Yes, “a.m.” Venus is a morning star. It’s that single dazzling star that you may have already seen just before dawn in the southeast. If you think that looking east at 6 a.m. is a lot to ask, well…it’s nearly as late as is ever possible to see the morning star.

Venus is at its brightest, too, at an intense magnitude -4.9. Right now, it displays a momentary spurt of prominence and brilliance, during which police stations and observatories routinely report a flood of UFO reports. Obviously, “conspicuous” does not automatically mean recognizable. For many, that riveting beacon is assumed to be an oncoming airplane or alien spacecraft – not a cloud-covered, Earth-sized globe 30 million miles away.

In the ebb-and-flow fashion world of what’s hot and what’s not in planetary science, Venus is out and Mars gets virtually all of NASA’s attention, with a flotilla of probes launched every 26 months. Still, Venus has been mapped by radar and had its atmosphere and surface probed – enough to prove that its forbiddingly hostile surface, broiling under crushing pressures with a steady 850 degrees of heat, removes any possibility of indigenous life or future human visitation. This has yielded all “Let’s go there” excitement to the Red Planet alone. Yet to the naked eye, Venus always outshines all other worlds.

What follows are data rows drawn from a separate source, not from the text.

Lemma empty_candidates_not_found_witness :
  (exists e,
     value (getLastOperation rangeForward insertionSort srcEmptyWizard EmptyString) = Err e /\
     kind e = NotFoundKind /\ message e = "no operation found") /\
  (exists e,
     value (getActiveOperation rangeForward insertionSort srcUpdate "Z") = Err e /\
     kind e = NotFoundKind /\ message e = "no operation with ID Z found").
Proof.
  split.
  - destruct (empty_candidates_not_found rangeForward insertionSort
                rangeForward_ranges insertionSort_sorts srcEmptyWizard EmptyString)
      as (_ & H & _); [by vm_compute|]. exact H.
  - destruct (empty_candidates_not_found rangeForward insertionSort
                rangeForward_ranges insertionSort_sorts srcUpdate "Z")
      as (_ & _ & H); [by vm_compute|]. exact H.
Defined.

Lemma completed_never_dispatched_witness :
  exists e,
    value (entryPoint rangeForward insertionSort quoteType handlersSucceed Execute
             srcCompleted sampleParams) = Some e /\
    IsNotFound e = true /\
    handlerCalls
      (events (entryPoint rangeForward insertionSort quoteType handlersSucceed Execute
                 srcCompleted sampleParams)) = [].
Proof.
  destruct (completed_never_dispatched rangeForward insertionSort quoteType
              handlersSucceed rangeForward_ranges insertionSort_sorts Execute
              srcCompleted sampleParams [opD; opA1]) as (e & _ & Hrun & Hnf & Hnone).
  - by vm_compute.
  - repeat constructor.
  - exists (Wrap e). rewrite Hrun at 1. done.
Defined.

Lemma resolution_deterministic_witness :
  exists op,
    value (getLastOperation rangeForward insertionSort srcUpdate EmptyString) = Ok op /\
    value (getLastOperation rangeBackward insertionSort srcUpdate EmptyString) = Ok op.
Proof.
  pose proof (resolution_deterministic rangeForward insertionSort rangeBackward
                insertionSort srcUpdate EmptyString rangeForward_ranges
                insertionSort_sorts rangeBackward_ranges insertionSort_sorts)
    as [_ H].
  destruct (value (getLastOperation rangeForward insertionSort srcUpdate EmptyString))
    as [op1|] eqn:H1;
  destruct (value (getLastOperation rangeBackward insertionSort srcUpdate EmptyString))
    as [op2|] eqn:H2; try done.
  destruct H as [_ Huniq]. exists op1. split; [done|]. f_equal. symmetry.
  apply Huniq. intros o Ho Hne.
  vm_compute in H1. injection H1 as <-.
  replace (candidates srcUpdate EmptyString) with [opA1; opB] in Ho by (by vm_compute).
  apply elem_of_cons in Ho as [->|Ho]; [by vm_compute|].
  apply list_elem_of_singleton in Ho. done.
Defined.

Lemma ResumeOperation_restarts_witness :
  (value (ResumeOperation rangeForward insertionSort sampleRootPhase quoteType
            handlersSucceed srcEmptyWizard sampleParams) = None /\
   handlerCalls
     (events (ResumeOperation rangeForward insertionSort sampleRootPhase quoteType
                handlersSucceed srcEmptyWizard sampleParams)) = [startInstall]) /\
  handlerCalls
    (events (ResumeOperation rangeForward insertionSort sampleRootPhase quoteType
               handlersSucceed srcEmptyWizard injectedParams)) = [injectedRestart "fake"].
Proof.
  split.
  - destruct (ResumeOperation_restarts rangeForward insertionSort sampleRootPhase
                quoteType handlersSucceed srcEmptyWizard sampleParams) as (_ & H).
    rewrite (H (NotFound "no operation found")); [|by vm_compute|done].
    split; by vm_compute.
  - destruct (ResumeOperation_restarts rangeForward insertionSort sampleRootPhase
                quoteType handlersSucceed srcEmptyWizard injectedParams) as (_ & H).
    rewrite (H (NotFound "no operation found")); [|by vm_compute|done].
    by vm_compute.
Defined.

(** ** Further properties of the code *)

Lemma writeAll_snoc m l op : writeAll m (l ++ [op]) = <[ID op := op]> (writeAll m l).
Proof. unfold writeAll. by rewrite foldl_app. Qed.

Lemma writeAll_lookup m l k :
  writeAll m l !! k =
    match lastWithID k l with
    | Some op => Some op
    | None => m !! k
    end.
Proof.
  induction l as [|op l IH] using rev_ind; [done|].
  rewrite writeAll_snoc. unfold lastWithID in *. rewrite List.filter_app. simpl.
  destruct (String.eqb_spec (ID op) k) as [->|Hne].
  - by rewrite lookup_insert_eq, last_snoc.
  - by rewrite lookup_insert_ne, app_nil_r.
Qed.

(** X1.  [init] leaves the state alone when the cluster backend fails (the
    error comes back wrapped with "failed to query cluster operations") or
    returns nothing.  Otherwise the first operation becomes the pointer and
    is the map's entry for its ID, even when the backend lists that ID again;
    any other ID is mapped to the last operation listed with it, and IDs the
    backend does not list keep their entry. *)
Theorem init_records backend r :
  match backend with
  | Err e =>
      exists e',
        value (init backend r) = (Some e', r) /\
        kind e' = kind e /\ message e' = message e /\
        wraps e' = "failed to query cluster operations" :: wraps e
  | Ok [] => value (init backend r) = (None, r)
  | Ok (first :: rest) =>
      fst (value (init backend r)) = None /\
      clusterOperation (snd (value (init backend r))) = Some first /\
      operations (snd (value (init backend r))) !! ID first = Some first /\
      forall k, k <> ID first ->
        operations (snd (value (init backend r))) !! k =
          match lastWithID k rest with
          | Some op => Some op
          | None => operations r !! k
          end
  end.
Proof.
  destruct backend as [[|first rest]|e]; [done| |by eexists].
  unfold init, value, bind, emit, ret. simpl.
  split_and!; [done|done|by rewrite lookup_insert_eq|].
  intros k Hk. rewrite lookup_insert_ne by done.
  fold (writeAll (<[ID first:=first]> (operations r)) rest).
  rewrite writeAll_lookup. destruct (lastWithID k rest); [done|].
  by rewrite lookup_insert_ne.
Qed.

Lemma keysAreIDs_insert m op : keysAreIDs m -> keysAreIDs (<[ID op := op]> m).
Proof.
  intros Hm k op' Hl. destruct (decide (ID op = k)) as [<-|Hne].
  - rewrite lookup_insert_eq in Hl. by injection Hl as <-.
  - rewrite lookup_insert_ne in Hl by done. by apply Hm.
Qed.

Lemma keysAreIDs_writeAll m l : keysAreIDs m -> keysAreIDs (writeAll m l).
Proof.
  revert m. induction l as [|op l IH]; intros m Hm; [done|].
  simpl. apply IH. by apply keysAreIDs_insert.
Qed.

Lemma init_keysAreIDs backend r :
  keysAreIDs (operations r) -> keysAreIDs (operations (snd (value (init backend r)))).
Proof.
  intros Hr. destruct backend as [[|first rest]|e]; [done| |done].
  unfold init, value, bind, emit, ret. simpl.
  apply keysAreIDs_insert.
  fold (writeAll (<[ID first:=first]> (operations r)) rest).
  by apply keysAreIDs_writeAll, keysAreIDs_insert.
Qed.

Lemma getOperationAndUpdateCache_keysAreIDs getter context r :
  keysAreIDs (operations r) ->
  keysAreIDs (operations (snd (value (getOperationAndUpdateCache getter context r)))).
Proof.
  intros Hr. destruct getter as [c [op|e]]; unfold getOperationAndUpdateCache,
    getOperation, value, bind, emit, ret, logf; simpl; [|done].
  by apply keysAreIDs_insert.
Qed.
Section Reached.
Variable json_loads : pyval -> result pyval.
Variables (env : Environ.environ) (event : Event.event).
Variables (props : dict) (cluster_name role_arn release chart : pyval).

Hypothesis properties : Event.ResourceProperties event = PDict props.
Hypothesis has_cluster : assoc "ClusterName" props = Some cluster_name.
Hypothesis has_role : assoc "RoleArn" props = Some role_arn.
Hypothesis has_release : assoc "Release" props = Some release.
Hypothesis has_chart : assoc "Chart" props = Some chart.

Let login : call := login env cluster_name role_arn.
Let is_file : call := PathIsFile (Environ.kubeconfig env).
Let chmod : call := Chmod (Environ.kubeconfig env) 384.
Let uninstall : call := uninstall env props release.
Let upgrade : call := upgrade env props release chart.

(** The handler once the kubeconfig is written and protected. *)
Lemma prepared_run w logged found :
  w [] login = inr logged ->
  w [login] is_file = inr found ->
  (truthy found = true -> exists changed, w [login; is_file] chmod = inr changed) ->
  helm_handler json_loads env event w []
  = bind
      (if negb (String.eqb (Event.RequestType event) "Delete")
          && negb (is_none (dict_get props "Values")) then
         bind (lift (json_loads (dict_get props "Values"))) (fun values =>
         bind (invoke (WriteJsonFile (path_join (Environ.outdir env) "values.yaml") values))
              (fun _ => ret (PStr (path_join (Environ.outdir env) "values.yaml"))))
       else ret PNone)
      (fun file =>
         if String.eqb (Event.RequestType event) "Create"
            || String.eqb (Event.RequestType event) "Update" then
           helm env "upgrade" release chart (dict_get props "Repository") file
                (dict_get props "Namespace") (dict_get props "Version")
                (dict_get_default props "Wait" (PBool false))
                (dict_get props "Timeout") (dict_get props "CreateNamespace")
         else if String.eqb (Event.RequestType event) "Delete" then
           try_except (helm env "uninstall" release PNone PNone PNone
                            (dict_get props "Namespace") PNone (PBool false)
                            (dict_get props "Timeout") PNone)
                      (fun _ => ret tt)
         else ret tt)
      w (prepare env cluster_name role_arn found).
Proof.
  intros H1 H2 H3.
  unfold helm_handler, bind at 1 2 3 4 5 6 7 8 9 10 11 12 13 14, lift, invoke.
  rewrite properties. simpl. rewrite has_cluster, has_role, has_release, has_chart. simpl.
  change (CheckCall _) with login. rewrite H1.
  change (PathIsFile _) with is_file. simpl. rewrite H2.
  unfold prepare. change (KubectlHelmMore.login env cluster_name role_arn) with login.
  change (PathIsFile _) with is_file.
  destruct (truthy found) eqn:Hf.
  - destruct (H3 eq_refl) as (changed & H4).
    unfold bind at 1. unfold invoke, ret. change (Chmod _ _) with chmod. simpl.
    rewrite H4. reflexivity.
  - reflexivity.
Qed.

(** X16.  A Delete whose login succeeded returns normally, whatever
    helm does: after the preparation it runs [helm uninstall] between one
    and three times, writes no values file, and no error of the uninstall
    leaves the handler. *)
Theorem delete_returns w logged found :
  Event.RequestType event = "Delete"%string ->
  w [] login = inr logged ->
  w [login] is_file = inr found ->
  (truthy found = true -> exists changed, w [login; is_file] chmod = inr changed) ->
  exists k,
    1 <= k <= 3
    /\ helm_handler json_loads env event w []
       = (prepare env cluster_name role_arn found ++ repeat uninstall k, inr tt).
Proof.
  intros Hty H1 H2 H3. rewrite (prepared_run w logged found H1 H2 H3), Hty.
  change (negb ("Delete" =? "Delete")%string && _) with false. cbv iota.
  unfold bind at 1. unfold ret at 1.
  change (("Delete" =? "Create")%string || ("Delete" =? "Update")%string) with false.
  change ("Delete" =? "Delete")%string with true. cbv iota.
  destruct (helm_loop env "uninstall" release PNone PNone PNone
              (dict_get props "Namespace") PNone (PBool false) (dict_get props "Timeout")
              PNone w (prepare env cluster_name role_arn found))
    as (k & r & E & Hk & _).
  exists k. split; [exact Hk|]. unfold try_except. rewrite E.
  destruct r as [e|[]]; reflexivity.
Qed.

(** X17.  On a Create or an Update without values nothing is caught: after
    the preparation the handler runs [helm upgrade --install] between one
    and three times and ends as the retry loop does, so that a failed
    upgrade leaves the handler as an exception. *)
Theorem upgrade_result_escapes w logged found :
  Event.RequestType event = "Create"%string \/ Event.RequestType event = "Update"%string ->
  dict_get props "Values" = PNone ->
  w [] login = inr logged ->
  w [login] is_file = inr found ->
  (truthy found = true -> exists changed, w [login; is_file] chmod = inr changed) ->
  let prepared := prepare env cluster_name role_arn found in
  exists k r,
    helm_handler json_loads env event w [] = (prepared ++ repeat upgrade k, r)
    /\ 1 <= k <= 3
    /\ (forall i, i < k - 1 -> broken_pipe (w (prepared ++ repeat upgrade i) upgrade))
    /\ loop_result 3 k (w (prepared ++ repeat upgrade (k - 1)) upgrade) r.
Proof.
  intros Hty Hv H1 H2 H3 prepared. rewrite (prepared_run w logged found H1 H2 H3).
  rewrite Hv. change (is_none PNone) with true.
  rewrite andb_false_r. unfold bind at 1. unfold ret at 1.
  assert (Hcu : (Event.RequestType event =? "Create")%string
                || (Event.RequestType event =? "Update")%string = true)
    by (destruct Hty as [-> | ->]; reflexivity).
  rewrite Hcu.
  exact (helm_loop env "upgrade" release chart
           (dict_get props "Repository") PNone (dict_get props "Namespace")
           (dict_get props "Version") (dict_get_default props "Wait" (PBool false))
           (dict_get props "Timeout") (dict_get props "CreateNamespace") w prepared).
Qed.

(** X18.  A failed login leaves the handler as it is raised, on a Delete
    too: helm is not run and nothing is written. *)
Theorem login_failure_escapes w e :
  w [] login = inl e ->
  helm_handler json_loads env event w [] = ([login], inl e).
Proof.
  intros H1.
  unfold helm_handler, bind, lift, invoke.
  rewrite properties. simpl. rewrite has_cluster, has_role, has_release, has_chart. simpl.
  change (CheckCall _) with login. now rewrite H1.
Qed.

End Reached.

Lemma delete_returns_witness :
  exists k,
    1 <= k <= 3
    /\ helm_handler Scenarios.no_values Scenarios.env (MoreScenarios.kubectl_request "Delete")
                    (MoreScenarios.helm_down "Error: uninstall: Release not loaded") []
       = (prepare Scenarios.env (PStr "prod") (PStr "arn:aws:iam::1:role/kubectl")
                  (PBool true)
          ++ repeat (uninstall Scenarios.env MoreScenarios.kubectl_props (PStr "ingress")) k,
          inr tt).
Proof.
  refine (delete_returns Scenarios.no_values Scenarios.env
            (MoreScenarios.kubectl_request "Delete") MoreScenarios.kubectl_props
            (PStr "prod") (PStr "arn:aws:iam::1:role/kubectl") (PStr "ingress")
            (PStr "nginx-ingress") eq_refl eq_refl eq_refl eq_refl eq_refl
            (MoreScenarios.helm_down "Error: uninstall: Release not loaded")
            PNone (PBool true) eq_refl eq_refl eq_refl _).
  intros _. exists PNone. reflexivity.
Defined.

Lemma upgrade_result_escapes_witness :
  exists k r,
    helm_handler Scenarios.no_values Scenarios.env (MoreScenarios.kubectl_request "Update")
                 (MoreScenarios.helm_down "Error: chart not found") []
    = (prepare Scenarios.env (PStr "prod") (PStr "arn:aws:iam::1:role/kubectl") (PBool true)
       ++ repeat (upgrade Scenarios.env MoreScenarios.kubectl_props (PStr "ingress")
                          (PStr "nginx-ingress")) k,
       r)
    /\ 1 <= k <= 3
    /\ (forall i,
           i < k - 1 ->
           broken_pipe
             (MoreScenarios.helm_down "Error: chart not found"
                (prepare Scenarios.env (PStr "prod") (PStr "arn:aws:iam::1:role/kubectl")
                         (PBool true)
                 ++ repeat (upgrade Scenarios.env MoreScenarios.kubectl_props (PStr "ingress")
                                    (PStr "nginx-ingress")) i)
                (upgrade Scenarios.env MoreScenarios.kubectl_props (PStr "ingress")
                         (PStr "nginx-ingress"))))
    /\ loop_result 3 k
         (MoreScenarios.helm_down "Error: chart not found"
            (prepare Scenarios.env (PStr "prod") (PStr "arn:aws:iam::1:role/kubectl")
                     (PBool true)
             ++ repeat (upgrade Scenarios.env MoreScenarios.kubectl_props (PStr "ingress")
                                (PStr "nginx-ingress")) (k - 1))
            (upgrade Scenarios.env MoreScenarios.kubectl_props (PStr "ingress")
                     (PStr "nginx-ingress")))
         r.
Proof.
  refine (upgrade_result_escapes Scenarios.no_values Scenarios.env
            (MoreScenarios.kubectl_request "Update") MoreScenarios.kubectl_props
            (PStr "prod") (PStr "arn:aws:iam::1:role/kubectl") (PStr "ingress")
            (PStr "nginx-ingress") eq_refl eq_refl eq_refl eq_refl eq_refl
            (MoreScenarios.helm_down "Error: chart not found")
            PNone (PBool true) (or_intror eq_refl) eq_refl eq_refl eq_refl _).
  intros _. exists PNone. reflexivity.
Defined.

Lemma login_failure_escapes_witness :
  helm_handler Scenarios.no_values Scenarios.env (MoreScenarios.kubectl_request "Delete")
               MoreScenarios.no_credentials []
  = ([login Scenarios.env (PStr "prod") (PStr "arn:aws:iam::1:role/kubectl")],
     inl (CalledProcessError
            "Command 'aws' returned non-zero exit status 255." "")).
Proof.
  exact (login_failure_escapes Scenarios.no_values Scenarios.env
           (MoreScenarios.kubectl_request "Delete") MoreScenarios.kubectl_props
           (PStr "prod") (PStr "arn:aws:iam::1:role/kubectl") (PStr "ingress")
           (PStr "nginx-ingress") eq_refl eq_refl eq_refl eq_refl eq_refl
           MoreScenarios.no_credentials _ eq_refl).
Defined.

Definition is_file_test (c : call) : bool :=
  match c with PathIsFile _ => true | _ => false end.

Definition is_chmod (c : call) : bool :=
  match c with Chmod _ _ => true | _ => false end.

(** X19.  What [helm_handler] does to the world, whatever the request and
    the world: it runs commands ([aws], [helm]), tests and protects the
    kubeconfig and writes the values file.  It sends no response to
    CloudFormation and calls no EKS operation. *)
Theorem commands_and_files_only :
  forall json_loads env event,
    issues (fun c => is_check_call c || is_file_test c || is_chmod c || is_write c
                     || is_helm c)
           (helm_handler json_loads env event).
Proof.
  intros json_loads env event. unfold helm_handler.
  repeat first
    [ apply attempts_issues; reflexivity
    | progress issues_steps
    | progress unfold helm ].
Qed.

End KubectlHelmMore.

(** ** Both legacy handlers: one response for every invocation *)

Module HandlersMore.
Import Py Effects Traces.
Local Open Scope list_scope.

(** What every response carries, whatever its status: the identifiers of
    the request, [NoEcho] off, a status CloudFormation knows and a reason
    that is not empty. *)
Record envelope (event : Event.event) (body : Response.body) : Prop :=
  { envelope_stack : Response.StackId body = Event.StackId event;
    envelope_request : Response.RequestId body = Event.RequestId event;
    envelope_resource : Response.LogicalResourceId body = Event.LogicalResourceId event;
    envelope_echo : Response.NoEcho body = false;
    envelope_status : Response.Status body = CFN_SUCCESS \/ Response.Status body = CFN_FAILED;
    envelope_reason : Response.Reason body <> ""%string }.

Lemma reason_or_default_not_empty ctx reason : reason_or_default ctx reason <> ""%string.
Proof.
  unfold reason_or_default. destruct reason as [r|]; [|discriminate].
  destruct (String.eqb_spec r ""); [discriminate|assumption].
Qed.

Lemma cluster_envelope event ctx status data pid reason :
  status = CFN_SUCCESS \/ status = CFN_FAILED ->
  envelope event (ClusterResourceSpec.sent event ctx status data pid reason).
Proof.
  intros H. constructor; simpl; try reflexivity; [exact H|].
  apply reason_or_default_not_empty.
Qed.

Lemma chart_envelope event ctx status data pid reason :
  status = CFN_SUCCESS \/ status = CFN_FAILED ->
  envelope event (HelmChartSpec.sent event ctx status data pid reason).
Proof.
  intros H. constructor; simpl; try reflexivity; [exact H|].
  apply reason_or_default_not_empty.
Qed.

Dazzling from cities and rural areas alike, high enough to stand nicely above horizon obstructions, Venus is at its very best right now and through the first half of January. But then, quite suddenly, our sister world will come crashing down. It will hover impossibly low amid horizon obstructions throughout all of 2011. It has “off years” every eight years, and 2011 will be the worst of the worst, matching its dismal showing of 2003. Indeed, Venus will not return to easy visibility until a full year from now, and even then it will only be half as bright as it is at present.

So, sure, look out that east-facing window at 6 or 6:15 a.m. There it stands, about a quarter of the way up the sky. The blue star to its upper right is Virgo’s Spica. And just above Spica is Saturn, now returning for what will be a glorious apparition that will peak in April.

December is this year’s primo sky-month, with a fabulous meteor shower coming up on the 13th and then a total lunar eclipse a week later. But this weekend belongs to Venus. It won’t again hover this high or this bright until 2012.